Salah satu jurnalis yang merasa berkewajiban untuk meliput perang adalah Roshdi Sarraj, 31, yang mendirikan perusahaan media pada usia 18 tahun dan juga bekerja sebagai fotografer dan fixer untuk media internasional.
Sebelum perang, perusahaannya, Ain Media, menawarkan jasa produksi, fotografi, dan pembuatan film kepada klien lokal dan internasional termasuk Netflix. Dia dan istrinya, Shrouq Aila, telah bekerja sama dalam episode dokumenter untuk Netflix tentang terapi sengatan lebah saat mereka jatuh cinta, kata Aila.
Ketika perang pecah, mereka menikah dan memiliki seorang putri kecil dan pasangan itu sedang dalam perjalanan ziarah ke Mekah, Arab Saudi. Mereka berencana untuk terbang ke Qatar.
Kemudian Sarraj mendengar bahwa seorang teman dan rekan jurnalis di Gaza telah tewas. Ada satu lagi yang hilang.
Kakak ipar Sarraj, Mahmoud Aila, yang membantu Ain Media berkembang di Qatar, mengatakan bahwa saat dia menanyakan rencana perjalanan mereka, Sarraj mengatakan kepadanya, “Pada saat seperti ini, saya hanya bisa berada di Gaza.” Dia membatalkan perjalanan itu.
Teman-teman Sarraj mengatakan bahwa ini adalah sikap khasnya terhadap kesetiaannya pada tempat kelahirannya.
Tenang dan berbicara dengan lembut, Sarraj gigih dalam prinsip-prinsipnya ketika datang pada perjuangan untuk keadilan dan kebebasan bagi rakyat Palestina. Dia mengatakan kepada teman-teman setelah perang dimulai bahwa dia tidak akan meninggalkan kampung halamannya, Kota Gaza, mengabaikan perintah evakuasi Israel, karena dia percaya bahwa melarikan diri sama dengan dipaksa meninggalkan rumahnya, seperti yang dialami banyak orang Palestina selama perang 1948 yang melingkupi pembentukan Israel.
Itu terjadi di rumah keluarganya pada 22 Oktober, ketika dia sedang duduk bersama istrinya dan putrinya, kata Aila, seorang serangan udara Israel mengenainya. Luka yang dalam membuat Aila bisa melihat otaknya, katanya melalui telepon. Mereka membungkus kepalanya dengan perban, Aila mengatakan pada dirinya sendiri bahwa, pada kondisi terburuk, dia akan lumpuh.

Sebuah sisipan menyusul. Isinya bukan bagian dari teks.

Definition sb_unsubscribe (fuel : nat) (channel : option bytes) : C sb_error_code :=
  on_channel channel (λ channel, r ← request (unsubscribeNotifications fuel channel); conclude_drained r).

Definition kSubTypeChannel : byte := Byte.x00.
Definition sb_listen (fuel : nat) : option bytes → option bytes → C sb_error_code := sb_subscribe fuel kSubTypeChannel.
Definition sb_unlisten : nat → option bytes → C sb_error_code := sb_unsubscribe.

Definition sb_unlisten_all (fuel : nat) (t : readings) : C sb_error_code :=
  with_handle SB_ERR_INVALID_HANDLE (executeTransactionControlSql fuel t "UNLISTEN *").

(** [payload] is null or points to the bytes. *)
Definition notify_sql (channel : bytes) (payload : option bytes) : bytes :=
  ("NOTIFY " : bytes) ++ quoteSqlIdentifier channel ++
  match payload with
  | Some ((_ :: _) as payload) => (", " : bytes) ++ quoteSqlLiteral (("hex:" : bytes) ++ hexEncode payload)
  | _ => []
  end.

Definition sb_notify_channel (fuel : nat) (t : readings) (channel payload : option bytes) : C sb_error_code :=
  on_channel channel (λ channel, executeTransactionControlSql fuel t (notify_sql channel payload)).

Definition sb_stream_control (control_type : byte) (window_size timeout_ms : Z) : C sb_error_code :=
  status_call (streamControl control_type window_size timeout_ms).

Definition sb_attach_create (fuel : nat) (mode db_name : option bytes) : C sb_error_code :=
  null ← conn_null;
  match null, mode, db_name with
  | false, Some mode, Some db_name => r ← request (attachCreate fuel mode db_name); conclude r
  | _, _, _ => refuse SB_ERR_NULL_POINTER "Connection, mode, and database required" SB_ERR_NULL_POINTER
  end.

Definition sb_attach_detach (fuel : nat) : C sb_error_code := status_call (attachDetach fuel).

(** A request that yields a result set outside an operation. *)
Definition result_call (m : M (Status * NetworkResultSet)) : C (option sb_result) :=
  '(status, r, message) ← request m;
  if bool_decide (status ≠ OK) then refuse (map_status status) (or_last_error message) None
  else refuse SB_OK [] (Some (named_result r)).

Definition sb_attach_list (fuel : nat) : C (option sb_result) := with_handle None (result_call (attachList fuel)).

(** The parameters up to the first that cannot be bound. *)
Fixpoint build_params (values : list sb_value) : outcome (sb_error_code + list ParamValue) :=
  match values with
  | [] => Ret (inr [])
  | v :: values =>
      '(code, p) ← build_param_value (Some v);
      match p with
      | None => Ret (inl code)
      | Some p =>
          rest ← build_params values;
          Ret (match rest with inl code => inl code | inr ps => inr (p :: ps) end)
      end
  end.

(** [bytecode] and [params] are null or point to that many bytes and values;
    the counts are those lengths unless the pointer is null. *)
Definition sb_execute_sblr (fuel : nat) (sblr_hash : Z) (bytecode : option bytes) (bytecode_len : nat)
    (params : option (list sb_value)) (param_count : nat) : C (option sb_result) :=
  with_handle None (
    if bool_decide (bytecode = None) && (0 <? bytecode_len)%nat then refuse SB_ERR_NULL_POINTER "Bytecode required" None else
    if (0 <? param_count)%nat && bool_decide (params = None) then refuse SB_ERR_NULL_POINTER "Parameters required" None else
    bytecode_vec ← of_outcome (from_nullable bytecode bytecode_len);
    values ← of_outcome (if (param_count <=? length (default [] params))%nat then Ret (take param_count (default [] params)) else UB);
    built ← of_outcome (build_params values);
    match built with
    | inl code => refuse code "Failed to bind parameter" None
    | inr param_values => result_call (executeSblr fuel sblr_hash bytecode_vec param_values)
    end).

(** ** Opening and closing *)

(** The object when the client is connected: [self] is the pointer to it. *)
Definition opened (self : handle) (registered_at checked_out_at thread : Z) (s : sb_connection) : sb_connection :=
  let id := connection_id s in
  let '(tracker, manager) := Register registered_at id self (Keepalive.Start (keepalive_manager s)) in
  let '(guard, detector) := Checkout checked_out_at thread id (LeakDetector.Start (leak_detector s)) in
  s <| keepalive_manager := manager |> <| keepalive_tracker := Some tracker |>
    <| leak_detector := detector |> <| leak_guard := Some guard |>.
(* ===== verification/ClientCSpec.v ===== *)
(** * Properties of the C API

    What [ClientC] and [ClientNotify] promise: statements follow the circuit
    breaker's specification, notifications are handed out once and in order,
    reports and statements read back, handles are opened and closed as a whole,
    and the code returned is the one reported. *)

From S2P Require Import Prelude.
From S2P Require Import Text.
From S2P Require Import Json.
From S2P Require Import Sqlstate.
From S2P Require Import Scram.
From S2P Require Import ErrorContext.
From S2P Require Import Client.
From S2P Require Import WireBuild.
From S2P Require Import NetworkConfig.
From S2P Require Import DriverConfig.
From S2P Require Import Transport.
From S2P Require Import NetworkClient.
From S2P Require Import NetworkParams.
From S2P Require Import NetworkClientSpec.
From S2P Require Import Handshake.
From S2P Require Import ConnectSpec.
From S2P Require Import WireParse.
From S2P Require Import TypeExtractor.
From S2P Require Import Identifiers.
From S2P Require Import CircuitBreaker.
From S2P Require Import Worker.
From S2P Require Import Telemetry.
From S2P Require Import LeakDetector.
From S2P Require Import Keepalive.
From S2P Require Import CValues.
From S2P Require Import ClientC.
From S2P Require Import ClientNotify.

(** ** The monad *)

Lemma bind_returns {A B} (m : C A) (f : A → C B) c err a c' err' :
  m c err = Returns a c' err' → (m ≫= f) c err = f a c' err'.
Proof. intros E. unfold mbind, C_bind. by rewrite E. Qed.

Lemma bind_inv {A B} (m : C A) (f : A → C B) c err b c' err' :
  (m ≫= f) c err = Returns b c' err' → ∃ a c1 e1, m c err = Returns a c1 e1 ∧ f a c1 e1 = Returns b c' err'.
Proof. unfold mbind, C_bind. destruct (m c err) as [a c1 e1| |]; [by eauto|done|done]. Qed.

(** One step of a function that returns. *)
Ltac step H := let E := fresh "E" in apply bind_inv in H as (? & ? & ? & E & H); try (injection E as <- <- <-).

Lemma drain_some s err :
  drain_notifications (Some s) err = Returns (blen (notifications_ (client s))) (Some (drained_connection s)) err.
Proof. done. Qed.

(** Draining touches nothing but the notifications. *)
Lemma drained_breaker s : circuit_breaker (drained_connection s) = circuit_breaker s.
Proof. unfold drained_connection. by case_bool_decide. Qed.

“Tidak masalah selama dia masih di sini,” dia ingat berpikir. “Saya sama sekali tidak peduli jika dia lumpuh. Saya akan tetap di sisinya seumur hidup.”
Tetapi di rumah sakit, dia diberitahu bahwa kasusnya tidak berharap; ruang operasi sudah kewalahan. Dia meninggal dalam setengah jam, kata Aila.